Son araştırmalarda alkol kullanımının beyinde hafıza kaybına yol açtığına dair bulgular çoğalıyor. Bununla birlikte alkolün tarihte ilaç elde etmede kullanıldığına dair arkeolojik buluşlar da az değil

Son araştırmalarda alkol kullanımının beyinde hafıza kaybına yol açtığına dair bulgular çoğalıyor. Bununla birlikte alkolün tarihte ilaç elde etmede kullanıldığına dair arkeolojik buluşlar da az değil.
Alkolün ne zaman keşfedildiği pek bilinmese de binlerce yıl öncesinde kullanıldığı tahmin ediliyor. Geç taş devrine ait sürahilerin bira içmede kullanıldığı biliniyor. Bir yerde fermente gıdaların bundan on bin yıl önce kullanıldığı kesin görünüyor.
Şarapla ilgili somut eser, M.Ö. 4.000 civarına ait Mısır resim yazıtlarında bulunuyor. Yine aynı dönemlere ait Yunanistan’daki bazı kalıntılarda şarap örneklerine rastlanıyor. İlk kullanıldığı dönemlerde alkolün tıbbi içecek veya ilaç olarak kullanıldığına dair tespitler daha fazla görünüyor.
İlk alkollü içeceklerin keşfedildiği andan itibaren insan ilaç olarak kullanmıştır.
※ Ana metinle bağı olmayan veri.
Lemma maybeRead_inv c : conn_inv c → conn_inv (maybeRead c).
Proof.
  intros [H1 H2 H3 H4 H5 H6 H7]. unfold maybeRead. rewrite H1. cbn [orb]. destruct (isReading c) eqn:Er; cbn [negb andb].
  - by split; rewrite ?Er.
  - destruct (_ && _); [|by split; rewrite ?Er]. pose proof (setReading_bits true c) as [= B1 B2 B3].
    split; cbn [doReadHeader with_reads setReading with_flags write_queue write_queue_bytes writes header_reads payload_reads handed written];
      [exact (eq_trans B3 H1)|done|done|exact (eq_trans B1 H4)| | |done].
    + rewrite H5. change (isWriting (doReadHeader (setReading true c))) with (isWriting (setReading true c)). by rewrite B1.
    + change (isReading (doReadHeader (setReading true c))) with (isReading (setReading true c)). rewrite B2. lia.
Qed.

Lemma frame_of_length op payload : zlen payload <= K_MAX_PAYLOAD_SIZE → 0 <= zlen (frame_of op payload) <= K_MAX_MESSAGE_SIZE.
Proof.
  unfold frame_of, K_MAX_PAYLOAD_SIZE. intros Hp. unfold zlen in *. rewrite !length_app, be_length. cbn [length]. change K_FRAME_HEADER_SIZE with 7 in Hp. lia.
Qed.

Lemma sendResponse_inv res c c' : conn_inv c → sendResponse res c = Some c' → is_open c' = true → conn_inv c' ∧ is_open c = true.
Proof.
  intros I. unfold sendResponse. set (c1 := if bool_decide (is_Some (pending_opcode c)) && metrics c then with_pending None c else c).
  assert (I1 : conn_inv c1 ∧ is_open c1 = is_open c) by (unfold c1; destruct (_ && _); [|done]; destruct I; by split).
  clearbody c1. destruct I1 as [I1 <-]. clear I c. rename c1 into c. rewrite encodeResponseInto_eq.
  destruct (Z.ltb_spec K_MAX_PAYLOAD_SIZE (zlen (response_payload res))) as [|Hl]; cbn [mbind option_bind]; [by intros [= <-]|].
  pose proof (frame_of_length 0 _ Hl) as Hf. set (frame := frame_of 0 (response_payload res)) in *. clearbody frame.
  destruct I1 as [H1 H2 H3 H4 H5 H6 H7]. cbv zeta. set (c2 := with_trace_of _ _ _).
  assert (Hb : write_queue_bytes c2 = queue_bytes (write_queue c ++ [frame])).
  { unfold c2. cbn [with_trace_of with_queue write_queue_bytes]. rewrite wrap_small, queue_bytes_app, H2; [cbn; lia|].
    pose proof (queue_bytes_pos (write_queue c)). unfold in_u, K_MAX_WRITE_QUEUE_BYTES, K_MAX_MESSAGE_SIZE in *. lia. }
  assert (Hq : write_queue c2 = write_queue c ++ [frame]) by done.
  destruct (Z.ltb_spec K_MAX_WRITE_QUEUE_BYTES (write_queue_bytes c2)) as [|Hlim]; [by intros [= <-]|].
  assert (I3 : conn_inv (if negb (isWriting c2) then doWrite c2 else c2) ∧ is_open (if negb (isWriting c2) then doWrite c2 else c2) = is_open c).
  { change (isWriting c2) with (isWriting c). destruct (isWriting c) eqn:Ew; cbn [negb].
    - split; [|done]. split; [exact H1|by rewrite Hb, Hq|done| |change (isWriting c2) with (isWriting c); by rewrite Ew|exact H6|].
      + change (isWriting c2) with (isWriting c). rewrite Ew, bool_decide_eq_false_2; [done|]. rewrite Hq. by destruct (write_queue c).
      + rewrite Hq. unfold c2. cbn [with_trace_of handed written]. by rewrite H7, app_assoc.
    - unfold doWrite. rewrite Hq. destruct (write_queue c ++ [frame]) as [|x q] eqn:Eq; [by destruct (write_queue c)|].
      pose proof (setWriting_bits true c2) as [= B1 B2 B3]. split; [|done].
      split; cbn [with_writes setWriting with_flags write_queue write_queue_bytes writes header_reads payload_reads handed written];
        [exact (eq_trans B3 H1)|by rewrite Hb, Hq|done| | | |].
      + change (isWriting (setWriting true c2) = negb (bool_decide (write_queue c2 = []))). rewrite B1, bool_decide_eq_false_2; [done|]. by rewrite Hq.
      + change ((writes c + 1)%nat = if isWriting (setWriting true c2) then 1%nat else 0%nat). rewrite B1, H5. done.
      + change ((header_reads c + payload_reads c)%nat = if isReading (setWriting true c2) then 1%nat else 0%nat). by rewrite B2.
      + change (handed c ++ [frame] = written c ++ write_queue c2). by rewrite Hq, <- Eq, H7, app_assoc. }
  destruct I3 as [I3 Ho]. set (c3 := if negb (isWriting c2) then doWrite c2 else c2) in *. clearbody c3. rewrite (ci_draining c3 I3). cbn [andb].
  intros [= <-] Hopen. by rewrite <- Ho.
Qed.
Alkol beden ve zihin üzerindeki stres giderici, rahatlatıcı özelliğinin yanı sıra, antiseptik özellikleriyle de sağlıkta önemli rol oynamıştır. Dünyanın dört bir tarafında sağlığa içelim tabirinin kullanılması ilginçtir. Ancak yüksek dozlarda uyuşturucu özelliğe sahip olduğu da çok erken dönemlerde keşfedilmiştir.
Alkolün ilaç olarak kullanımının en eski kalıntılarından biri Mısır'ın ilk firavunlarından biri olan Birinci Scorpion’un mezarında bulunmuştur. Mezarda bulunan bir kavanozun içinde 5000 yıl öncesine ait şarap ve içinde şifalı bitki özütleri gözlenmiştir.
Şarap da antik Roma tıbbının sık kullanılan bir bileşenidir. Günümüzde iyi bilindiği gibi, alkol, şifalı bitkilerden aktif elementleri çıkarmak için iyi bir araçtır. Şarap, Romalılar tarafından bilinen tek alkol şekliydi, çünkü damıtma orta çağlara kadar keşfedilmemiştir.
Alkol bazlı bitkisel ilaçların en ünlü uygulayıcılarından biri, bağırsak solucanları için reçete geliştiren Hipokrat’tır. M.Ö. 400'de Hipokrat şarabı kullanarak çok sayıda bitkisel reçete geliştirmiştir.
M.S. 1095'ten itibaren Haçlı seferleri ile Hıristiyanlığın yayılması, damıtma sanatıyla ilgili bilgilerin orta doğudan Avrupa’ya taşınmasını sağlamıştır. Kısa süre sonra ticari eczacılar damıtma ve bitki ekstraksiyonu çalışmalarını geliştirmişlerdir.
13. Yüzyıl İngiliz filozofu, simya ve tıp yazarı Bacon, şarabın, alkolün mideyi koruyacağını, vücut ısısını artıracağını, sindirime yardımcı olacağını, yiyeceklerin kana geçmesini hızlandıracağını yazmıştır. Yine kitabında aşırı tüketimin tehlikeli olacağını, beyne zarar vereceğini belirtmiştir. Alkollü içki türü cin 16 yüzyılda tedavi amaçlı kullanılmıştır.
18. yüzyıla gelindiğinde, sarhoşluk, suç, alkolizm ve yoksulluk dahil olmak üzere alkolün zararlı etkileri hakkında endişeler artmıştır. Yasaklanması veya kullanımının kısıtlanması için çalışmalar yapılmıştır.
Günümüzde alkol hala bitki ekstrelerinin ortaya çıkarılmasında kullanılıyor. Ancak farklı yollar da bulunuyor. Uzun yıllar ilaç reçetelerinin hazırlanmasında önemli rol oynayan alkol, artık keyif verici maddeler içinde sayılıyor. Aşırı ve sürekli kullanmanın beyinde iletişim ve muhakemede önemli rol oynayan beyaz ve gri madde miktarında azalmalara neden olduğu bilimsel olarak kabul ediliyor.